Package: MsFeatures
Authors: Johannes Rainer [aut, cre] (ORCID: https://orcid.org/0000-0002-6977-7147)
Last modified: 2024-10-23 23:43:10.886749
Compiled: Tue Oct 29 18:28:01 2024

1 Introduction

Electrospray ionization (ESI) is commonly used in mass spectrometry (MS)-based metabolomics to generate ions from the compounds to enable their detection by the MS instrument. Ionization can generate different ions (adducts) of the same original compound which are then reported as separate MS features with different mass-to-charge ratios (m/z). To reduce data set complexity (and to aid subsequent annotation steps) it is advisable to group features which supposedly represent signal from the same original compound into a single entity.

The MsFeatures package provides key concepts and functions for this feature grouping. Methods are implemented for base R objects as well as for Bioconductor’s SummarizedExperiment class. See also the description of the general grouping concept on the package webpage for more information. Additional grouping methodology is expected to be implemented in other R packages for data objects with additional LC-MS related information, such as the XCMSnExp object in the xcms package.

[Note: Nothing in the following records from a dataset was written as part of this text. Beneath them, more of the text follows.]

(** After [uvmcopy] the child sees what the parent saw. *)
Lemma clone_user s l O old new size s' l' O' :
  vm_inv s l O -> O !! old = Some (Tab old 0 0) -> O !! new = Some (Tab new 0 0) ->
  space (km_mem s) old size -> (forall va, leaf (km_mem s) new va = 0) ->
  allocated s l O new 0 ((size + PG_SIZE - 1) / PG_SIZE) (copy_flags s old) (copy_bytes s old) s' l' O' ->
  space (km_mem s') new size /\ forall va, 0 <= va -> ubyte (km_mem s') new va = ubyte (km_mem s) old va.
Proof.
  intros HI Hold Hnew Hsp Hz [A1 A2 A3 A4 A5 A6 A7]. pose proof Hsp as [Hs Hmap Hend].
  destruct (round_up_pages size Hs) as (E & H0 & Hmax). set (n := (size + PG_SIZE - 1) / PG_SIZE) in *.
  change (0 / PG_SIZE) with 0 in *. rewrite Z.add_0_l in *.
  assert (Hin : forall va, 0 <= va < MAXVA -> va < n * PG_SIZE -> exists d e,
     leaf (km_mem s) old va = e /\ Z.land e MM_TYPE_MASK = MM_TYPE_PAGE /\ kpage d /\
     leaf (km_mem s') new va = Z.lor (Z.land d PG_ADDR_MASK) (Z.land e MASK_4K_PAGE) /\
     forall x, in_page d x -> km_mem s' x = km_mem s (P2V (Z.land e PG_ADDR_MASK) + (x - d))).
  { intros va Hva Hlt. pose proof (vpn_user va Hva) as Ev. destruct (A6 va) as (d & Hd & _ & Hl & Hb).
    { rewrite Ev. unfold PG_SIZE in *. zlia. }
    assert (El : leaf (km_mem s) old (vpn va * PG_SIZE) = leaf (km_mem s) old va).
    { apply (leaf_vpn s l O); [done|done|]. rewrite Ev, vpn_user by (unfold PG_SIZE, MAXVA in *; zlia). by rewrite Z.div_mul. }
    exists d, (leaf (km_mem s) old va). split_and!; [done| |by eapply (vi_page _ _ _ A1)|rewrite Hl; unfold copy_flags; by rewrite El|].
    - eapply (leaf_valid s l O); [done..|]. rewrite <- El. apply Hmap. rewrite Ev. unfold n, PG_SIZE in *. zlia.
    - intros x Hx. rewrite (Hb x Hx). unfold copy_bytes. by rewrite El. }
  assert (Hout : forall va, n * PG_SIZE <= va < MAXVA -> leaf (km_mem s') new va = 0 /\ leaf (km_mem s) old va = 0).
  { intros va Hva. split; [|apply Hend; lia]. rewrite A5; [apply Hz|done|]. rewrite vpn_user by (unfold PG_SIZE in *; lia).
    intros [_ ?]. unfold PG_SIZE in *. zlia. }
  split.
  - split; [done| |intros a Ha; apply Hout; lia]. intros a Ha.
    destruct (Hin a) as (d & e & _ & He & Hd & -> & _); [lia|unfold n, PG_SIZE in *; zlia|].
    destruct (copy_entry d e Hd He) as (Ht & _). intros E0. rewrite E0 in Ht. done.
  - intros va Hva. unfold ubyte, uaddr, upage. destruct (Z.ltb_spec va 0); [lia|]. destruct (Z.leb_spec MAXVA va); [done|].
    destruct (decide (va < n * PG_SIZE)) as [Hlt|Hge].
    + destruct (Hin va) as (d & e & -> & He & Hd & -> & Hb); [lia|done|].
      destruct (copy_entry d e Hd He) as (-> & -> & ->). rewrite He, Z.eqb_refl. cbn [negb].
      destruct (Z.land e AP_USER =? 0); [done|]. simpl. f_equal. rewrite Hb; [f_equal; lia|].
      unfold in_page. pose proof (Z.mod_pos_bound va PG_SIZE). unfold PG_SIZE in *. lia.
    + destruct (Hout va) as [-> ->]; [lia|done].
Qed.
End copy.

(** * Open files *)

Section files.
Context `{KE : KernelEnd, PL : Platform}.

(** How often a file is open in a table, and in all processes. *)
Definition occ (f : nat) (l : list (option nat)) : nat := length (filter (fun o => o = Some f) l).
Definition refs (s : kernel) (f : nat) : nat :=
  sum_list_with (fun p => occ f (p_ofile (k_procs s p))) (seq 0 NPROC).

(** Every descriptor holds a reference; an unused slot and a process that has
    exited have none open. *)
Record files_ok (s : kernel) : Prop := {
  fo_length : forall p, (p < NPROC)%nat -> length (p_ofile (k_procs s p)) = NOFILE;
  fo_closed : forall p, (p < NPROC)%nat -> p_state (k_procs s p) = UNUSED \/ p_state (k_procs s p) = ZOMBIE ->
    p_ofile (k_procs s p) = replicate NOFILE None;
  fo_refs : forall f, Z.of_nat (refs s f) <= f_ref (k_ftable s f);
}.

Lemma sum_list_with_pt {A} (g g' : A -> nat) (l : list A) (a : A) :
  NoDup l -> a ∈ l -> (forall b, b <> a -> g' b = g b) -> (sum_list_with g' l + g a = sum_list_with g l + g' a)%nat.
Proof.
  intros Hnd Ha Hg. induction Hnd as [|b l Hb Hnd IH]; [by apply elem_of_nil in Ha|]. cbn [sum_list_with].
  apply elem_of_cons in Ha as [<-|Ha].
  - assert (sum_list_with g' l = sum_list_with g l) as ->; [|lia]. clear IH. induction l as [|c l IH]; [done|]. cbn [sum_list_with].
    apply not_elem_of_cons in Hb as [Hne Hb]. apply NoDup_cons in Hnd as [_ Hnd]. rewrite IH, Hg by done. done.
  - rewrite Hg by (intros ->; done). specialize (IH Ha). lia.
Qed.

Lemma refs_one s s' p f :
  (p < NPROC)%nat -> (forall p', p' <> p -> p_ofile (k_procs s' p') = p_ofile (k_procs s p')) ->
  (refs s' f + occ f (p_ofile (k_procs s p)) = refs s f + occ f (p_ofile (k_procs s' p)))%nat.
Proof.
  intros Hp Ho. apply (sum_list_with_pt (fun p => occ f (p_ofile (k_procs s p)))).
  - apply NoDup_seq.
  - apply elem_of_seq. lia.
  - intros p' Hne. by rewrite Ho.
Qed.

Lemma refs_same s s' f : (forall p, p_ofile (k_procs s' p) = p_ofile (k_procs s p)) -> refs s' f = refs s f.
Proof. intros H. pose proof (refs_one s s' 0 f ltac:(unfold NPROC; lia) ltac:(intros; apply H)). rewrite H in *. lia. Qed.

Lemma occ_open f l fd : l !! fd = Some (Some f) -> (1 <= occ f l)%nat.
Proof.
  intros H. unfold occ. apply list_elem_of_lookup_2 in H. assert (Some f ∈ filter (fun o => o = Some f) l) as Hin by (by apply list_elem_of_filter).
  destruct (filter _ l); [by apply elem_of_nil in Hin|simpl; lia].
Qed.

Lemma refs_open s p f fd : (p < NPROC)%nat -> p_ofile (k_procs s p) !! fd = Some (Some f) -> (1 <= refs s f)%nat.
Proof.
  intros Hp H. apply occ_open in H. etrans; [exact H|]. unfold refs. assert (p ∈ seq 0 NPROC) as Hin by (apply elem_of_seq; lia).
  induction (seq 0 NPROC) as [|a l IH]; [by apply elem_of_nil in Hin|]. cbn [sum_list_with].
  apply elem_of_cons in Hin as [<-|Hin]; [lia|]. specialize (IH Hin). lia.
Qed.

(** The table of the child after descriptors [i .. i + n). *)
Definition dup_at (ofs o : list (option nat)) (i n fd : nat) : option (option nat) :=
  if decide (i <= fd < i + n)%nat then match ofs !! fd with Some (Some f) => Some (Some f) | _ => o !! fd end else o !! fd.

Record dupped (s : kernel) (np : nat) (ofs : list (option nat)) (i n : nat) (s' : kernel) : Prop := {
  du_frame : exists ft pr, s' = set_k_ftable ft (set_k_procs pr s);
  du_others : forall p, p <> np -> k_procs s' p = k_procs s p;
  du_child : exists o, k_procs s' np = set_p_ofile o (k_procs s np) /\ length o = length (p_ofile (k_procs s np)) /\
    forall fd, o !! fd = dup_at ofs (p_ofile (k_procs s np)) i n fd;
  du_files : forall f, k_ftable s' f = set_f_ref (f_ref (k_ftable s f) + Z.of_nat (occ f (take n (drop i ofs)))) (k_ftable s f);
}.
(* ===== verification/ExecSafe.v ===== *)
(** [exec] of [kernel/exec.c] from the point where the program is loaded: the
    stack with the arguments, and the switch to the new address space.

    While [exec] works there is one address space that no process has yet
    ([loaded]); the switch exchanges it with the old one, and freeing what is
    then the odd one gives the account of [ProcMem] back. *)

From stdpp Require Import gmap.
From S2P Require Import Prelude CString Layout Kalloc Vm VmTables VmOps VmExample VmCopy VmFork VmFree Sleeplock Bio Log LogSafe Kernel UserMem Sched Uart KernelExample Printf Console Fs Pipe File Args Sysfile Process ProcMem ProcLife ProcWait ProcExample ProcGrow Exec.

(** * Steps on one address space *)

Section advance.
Context `{KE : KernelEnd}.

(** A step that works on the address space [r] and on the kernel's bytes
    [W]. *)
Record advanced (r : Z) (W : Z -> Prop) (s : kmem) (l : list Z) (O : gmap Z role) (s' : kmem) (l' : list Z) (O' : gmap Z role) : Prop := {
  av_inv : vm_inv s' l' O';
  av_sub : forall p ρ, O !! p = Some ρ -> O' !! p = Some ρ;
  av_new : forall p ρ, O' !! p = Some ρ -> O !! p = Some ρ \/ (exists r' k b, ρ = Tab r' (S k) b) \/ exists v, ρ = Dat r v;
  av_pages : forall p, p ∈ l -> p ∈ l' \/ is_Some (O' !! p);
  av_leaf : forall r' va, O !! r' = Some (Tab r' 0 0) -> r' <> r -> leaf (km_mem s') r' va = leaf (km_mem s) r' va;
  av_mem : forall p ρ x, O !! p = Some ρ -> (forall r' k b, ρ <> Tab r' k b) -> (forall v, ρ <> Dat r v) ->
    in_page p x -> ~ W x -> km_mem s' x = km_mem s x;
}.

Lemma advanced_refl r W s l O : vm_inv s l O -> advanced r W s l O s l O.
Proof. intros HI. split; try done; by left. Qed.

Lemma advanced_trans r W s l O s1 l1 O1 s2 l2 O2 :
  advanced r W s l O s1 l1 O1 -> advanced r W s1 l1 O1 s2 l2 O2 -> advanced r W s l O s2 l2 O2.
Proof.
  intros [A1 A2 A3 A4 A5 A6] [B1 B2 B3 B4 B5 B6]. split; [done|auto| | | |].
  - intros p ρ Hp. destruct (B3 p ρ Hp) as [H|H]; [auto|by right].
  - intros p Hp. destruct (A4 p Hp) as [?|[ρ ?]]; [auto|right; eauto].
  - intros r' va Hr Hne. rewrite B5 by auto. auto.
  - intros p ρ x Hp Ht Hd Hx HW. rewrite (B6 p ρ) by auto. by apply (A6 p ρ).
Qed.

Lemma allocated_advanced r W s l O va n f cc s' l' O' :
  vm_inv s l O -> allocated s l O r va n f cc s' l' O' -> advanced r W s l O s' l' O'.
Proof.
  intros HI [A1 A2 A3 A4 A5 A6 A7]. split; [done|done| |apply A4| |].
  - intros p ρ Hp. destruct (A3 p ρ Hp) as [?|[_ [?|(v & _ & ->)]]]; [by left|right; by left|right; right; eauto].
  - intros r' va' Hr Hne. apply A5; [done|]. by intros [? _].
  - intros p ρ x Hp Ht _ Hx _. destruct (off_tables _ _ _ p ρ x HI Hp Ht Hx). by apply A7.
Qed.

Lemma settled_advanced r W s l O s' l' O' : vm_inv s l O -> settled s l O s' l' O' -> advanced r W s l O s' l' O'.
Proof.
  intros HI [A1 A2 A3 [_ A4] A5 A6]. split; [done|done| | | |].
  - intros p ρ Hp. destruct (A3 p ρ Hp) as [?|[_ ?]]; [by left|right; by left].
  - intros p Hp. destruct (A4 p Hp) as [?|(? & ? & ? & ?)]; [by left|right; eauto].
  - intros r' va' Hr _. by apply A5.
  - intros p ρ x Hp Ht _ Hx _. destruct (off_tables _ _ _ p ρ x HI Hp Ht Hx). by apply A6.
Qed.

(** A write into data pages of [r], or to the bytes [W] of the kernel page
    [c]. *)
Lemma write_advanced r c (W : Z -> Prop) s l O s' :
  vm_inv s l O -> O !! c = Some Other -> bytes_ok (km_mem s') -> km_freelist s' = km_freelist s ->
  (forall x, W x -> in_page c x) -> (forall x, outside O r x -> ~ W x -> km_mem s' x = km_mem s x) ->
  advanced r W s l O s' l O /\ forall r' va, O !! r' = Some (Tab r' 0 0) -> leaf (km_mem s') r' va = leaf (km_mem s) r' va.
Proof.
  intros HI Hc Hb Hf HW Hm.
  assert (Ht : forall p r' k b x, O !! p = Some (Tab r' k b) -> in_page p x -> km_mem s' x = km_mem s x).
  { intros p r' k b x Hp Hx. apply Hm; [by eapply outside_table|]. intros Hwx%HW. by eapply (page_not_other _ _ _ p _ c _ x HI). }
  assert (HI' : vm_inv s' l O).
  { apply (vm_inv_write s); [done|done|done|done|]. intros p x Hp Hx. apply Hm; [by eapply outside_pool|].
    intros Hcx%HW. by eapply (page_not_pool _ _ _ c _ p x HI). }
  assert (Hl : forall r' va, O !! r' = Some (Tab r' 0 0) -> leaf (km_mem s') r' va = leaf (km_mem s) r' va).
  { intros r' va Hr'. by apply (leaf_frame s l O s' l O). }
  split; [|done]. split; [done|done|by left|by left|intros; by apply Hl|].
  intros p ρ x Hp _ Hd Hx Hn. apply Hm; [|done]. intros d v Hdv. eapply (page_not_other _ _ _ p ρ d _ x HI); [done|done| |done].
  intros ->. by apply (Hd v).
Qed.

(** The other address spaces do not notice. *)
Lemma advanced_user r W s l O s' l' O' r' va :
  vm_inv s l O -> advanced r W s l O s' l' O' -> O !! r' = Some (Tab r' 0 0) -> r' <> r ->
  (forall d v x, O !! d = Some (Dat r' v) -> in_page d x -> ~ W x) ->
  ubyte (km_mem s') r' va = ubyte (km_mem s) r' va.
Proof.
  intros HI [A1 A2 A3 A4 A5 A6] Hr Hne HW. apply (user_same s l O); [done|done|intros; by apply A5|].
  intros d v x Hd Hx. apply (A6 d _ x Hd); [done|congruence|done|by eapply HW].
Qed.

(** * The guard page *)

Definition guard_pte (e : Z) : Z := Z.lor (Z.land e (Z.lnot MASK_4K_PAGE)) KERNEL_4K_PAGE.

Lemma guard_pte_leaf e d : pte_leaf e d -> pte_leaf (guard_pte e) d /\ Z.land (guard_pte e) AP_USER = 0.
Proof.
  intros (Hr & _ & Ha). unfold guard_pte. split; [split; [|split]|].
  - apply lor_range; [lia| |vm_compute; done]. split; [apply Z.land_nonneg; left; lia|].
    rewrite <- (Z.mod_small e (2 ^ 64)) by done. rewrite <- Z.land_ones, <- Z.land_assoc, (Z.land_comm (Z.ones 64)), Z.land_assoc, Z.land_ones by done.
    by apply Z.mod_pos_bound.
  - rewrite Z.land_lor_distr_l, <- Z.land_assoc. change (Z.land (Z.lnot MASK_4K_PAGE) MM_TYPE_MASK) with 0. by rewrite Z.land_0_r.
  - rewrite Z.land_lor_distr_l, <- Z.land_assoc. change (Z.land (Z.lnot MASK_4K_PAGE) PG_ADDR_MASK) with PG_ADDR_MASK.
    by rewrite Ha, Z.lor_0_r.
  - rewrite Z.land_lor_distr_l, <- Z.land_assoc. change (Z.land (Z.lnot MASK_4K_PAGE) AP_USER) with 0. by rewrite Z.land_0_r.
Qed.

(** [uvmclear] takes the page away from the user and nothing else. *)
Lemma uvmclear_ok W s l O r va :
  vm_inv s l O -> O !! r = Some (Tab r 0 0) -> leaf (km_mem s) r va <> 0 ->
  wp (uvmclear r va) s (fun _ s' => advanced r W s l O s' l O /\
    (forall a, leaf (km_mem s') r a = if decide (vpn a = vpn va) then guard_pte (leaf (km_mem s) r va) else leaf (km_mem s) r a) /\
    forall d ρ x, O !! d = Some ρ -> (forall r k b, ρ <> Tab r k b) -> in_page d x -> km_mem s' x = km_mem s x).
Proof.
  intros HI Hr Hne. destruct (leaf_page s l O r va HI Hr Hne) as (p & d & Hp & Hd & El & HL & Es).
  pose proof (leaf_valid s l O r va HI Hr Hne) as Hv. unfold uvmclear. apply wp_bind. eapply wp_ok; [apply walk_ro|].
  destruct Hv as (Hs0 & _). rewrite (proj2 (Z.eqb_neq _ 0) Hs0). apply wp_bind, wp_gets, wp_modify.
  rewrite (leaf_slot s l O r va HI Hr Hs0), Es. fold (guard_pte (leaf (km_mem s) r va)).
  destruct (guard_pte_leaf _ _ HL) as [HG _]. set (e := guard_pte _) in *. destruct (pre3_vpn va) as [E3 EX].
  pose proof (PX_range 3 va ltac:(lia)) as HPX.
  assert (Ev : pre 3 va * 512 + PX 3 va = vpn va) by (rewrite E3, EX; zlia).
  assert (HI' : vm_inv (set_mem (fun m => store64 m (p + 8 * PX 3 va) e) s) l O).
  { rewrite <- (insert_id O d (Dat r (vpn va))) by done. eapply vm_set_leaf; [done|exact Hp|done|exact Hd|]. right. right. by rewrite Ev. }
  set (s' := set_mem _ s) in *.
  assert (Hleaf : forall r' a, O !! r' = Some (Tab r' 0 0) ->
    leaf (km_mem s') r' a = if decide (r' = r /\ vpn a = vpn va) then e else leaf (km_mem s) r' a).
  { intros r' a Hr'. rewrite <- Ev. apply (leaf_set s l O s' l O p); try done. by apply u64_small, HG. }
  assert (Hmem : forall d ρ x, O !! d = Some ρ -> (forall r k b, ρ <> Tab r k b) -> in_page d x -> km_mem s' x = km_mem s x).
  { intros d' ρ x Hd' Ht Hx. apply store64_out. destruct (decide (p + 8 * PX 3 va <= x < p + 8 * PX 3 va + 8)) as [Hin|]; [|lia].
    exfalso. destruct (off_tables s l O d' ρ x HI Hd' Ht Hx) as [Ho _]. by eapply (Ho p), ent_in_page. }
  split_and!; [|intros a; rewrite Hleaf by done; do 2 case_decide; naive_solver|done].
  split; [done|done|by left|by left| |].
  - intros r' a Hr' Hn. rewrite Hleaf by done. case_decide; naive_solver.
  - intros q ρ x Hq Ht _ Hx _. by eapply Hmem.
Qed.
End advance.

(** * One address space more than processes *)

Section loaded.
Context `{KE : KernelEnd, PL : Platform}.

(** The roles of the other spaces are an invariant by themselves. *)
Lemma vm_inv_released s l O r : vm_inv s l O -> vm_inv s l (released r O).
Proof.
  intros [Hk H1 H2 H3 H4 H5 H6 H7 H8]. split; [done|done|..].
  - intros p Hp. destruct (released r O !! p) as [ρ|] eqn:E; [|done]. apply released_Some in E as [E _]. by rewrite H2 in E.
  - intros p ρ [Hp _]%released_Some. by eapply H3.
  - intros p r' b [Hp _]%released_Some. by eapply H4.
  - intros p r' k b i [Hp Hn]%released_Some Hk3 Hi. destruct (H5 _ _ _ _ _ Hp Hk3 Hi) as [?|(c & Hc & HO)]; [by left|right].
    exists c. split; [done|]. by apply released_Some.
  - intros p r' b i [Hp Hn]%released_Some Hi. destruct (H6 _ _ _ _ Hp Hi) as [?|(c & Hc & HO)]; [by left|right].
    exists c. split; [done|]. by apply released_Some.
  - intros p r' k b [Hp Hn]%released_Some. destruct (H7 _ _ _ _ Hp) as (? & c & Hc & ?). split; [done|]. exists c. split; [|done]. by apply released_Some.
  - intros p r' v [Hp Hn]%released_Some. destruct (H8 _ _ _ Hp) as (c & Hc & ?). exists c. split; [|done]. by apply released_Some.
Qed.

Record loaded (F : gset Z) (s : kernel) (l : list Z) (O : gmap Z role) (r sz : Z) : Prop := {
  ld_vm : vm_inv (k_km s) l O;
  ld_root : O !! r = Some (Tab r 0 0);
  ld_space : space (km_mem (k_km s)) r sz;
  ld_procs : procs_ok F s l (released r O);
}.

Lemma loaded_live F s l O r sz p :
  loaded F s l O r sz -> live s p -> let q := k_procs s p in
  O !! p_kstack q = Some Other /\ O !! p_pagetable q = Some (Tab (p_pagetable q) 0 0) /\ p_pagetable q <> r /\
  space (km_mem (k_km s)) (p_pagetable q) (p_size q) /\ p_trapframe q = p_kstack q + PG_SIZE - TF_SIZE.
Proof.
  intros H Hp q. pose proof (procs_live _ _ _ _ _ (ld_procs _ _ _ _ _ _ H) Hp) as [L1 L2 L3 L4]. fold q in L1, L2, L3, L4.
  apply released_Some in L1 as [L1 _], L2 as [L2 L2']. done.
Qed.

Lemma loaded_advance F s l O r sz W k' l' O' sz' :
  loaded F s l O r sz -> advanced r W (k_km s) l O k' l' O' -> space (km_mem k') r sz' ->
  loaded F (set_k_km k' s) l' O' r sz'.
Proof.
  intros [H1 H2 H3 H4] [A1 A2 A3 A4 A5 A6] Hsp. split; [done|by apply A2|done|].
  apply (procs_ok_change F s l (released r O)); [done|by apply vm_inv_released| | |done|done|].
  - intros c. rewrite !released_Some. split; intros [Hc Hn]; (split; [|done]); [|by apply A2].
    by destruct (A3 c _ Hc) as [?|[(? & ? & ? & ?)|(? & ?)]].
  - intros c. rewrite !released_Some. split; intros [Hc Hn]; (split; [|done]); [|by apply A2].
    by destruct (A3 c _ Hc) as [?|[(? & ? & ? & ?)|(? & ?)]].
  - intros p Hp. pose proof (procs_live _ _ _ _ _ H4 Hp) as [_ L2 L3 _]. cbn. eapply space_leaf; [|exact L3]. intros va.
    apply released_Some in L2 as [L2 Hn]. apply A5; [done|]. intros E. by apply Hn.
Qed.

The implementation for the SummarizedExperiment provided in this package can be used as a reference for these additional methodology.

After definition of the feature groups, the QFeatures package could be used to aggregate their abundances into a single signal.

2 Installation

The package can be installed with the BiocManager package. To install BiocManager use install.packages("BiocManager") and, after that, BiocManager::install("MsFeatures") to install this package.

3 Mass Spectrometry Feature Grouping

Features from the same originating compound inherit its characteristics including its retention time (for LC or GC-MS experiments) and abundance/intensity. For the latter it is expected that features from the same compound have the same pattern of feature values/abundances across samples.

The MsFeatures package defines the groupFeatures method to perform MS feature grouping based on the provided input data and a parameter object which selects and defines the feature grouping algorithm. This algorithm is supposed to assign individual features to a (single) feature group. Currently two feature grouping approaches are implemented:

  • SimilarRtimeParam: group features based on similar retention times.
  • AbundanceSimilarityParam: group features based on similar feature values/abundances across samples.

Additional algorithms, e.g. by considering also differences in features’ m/z values matching expected ions/adducts or isotopes, may be implemented in future in this or other packages.

In this document we demonstrate the feature grouping functionality on a simple toy data set used also in the xcms package with the raw data being provided in the faahKO data package. This data set consists of samples from 4 mice with knock-out of the fatty acid amide hydrolase (FAAH) and 4 wild type mice. Pre-processing of this data set is described in detail in the xcms vignette of the xcms package. Below we load all required packages and the result from this pre-processing which is provided as a SummarizedExperiment within this package and can be loaded with data(se).

library(MsFeatures)
library(SummarizedExperiment)

data("se")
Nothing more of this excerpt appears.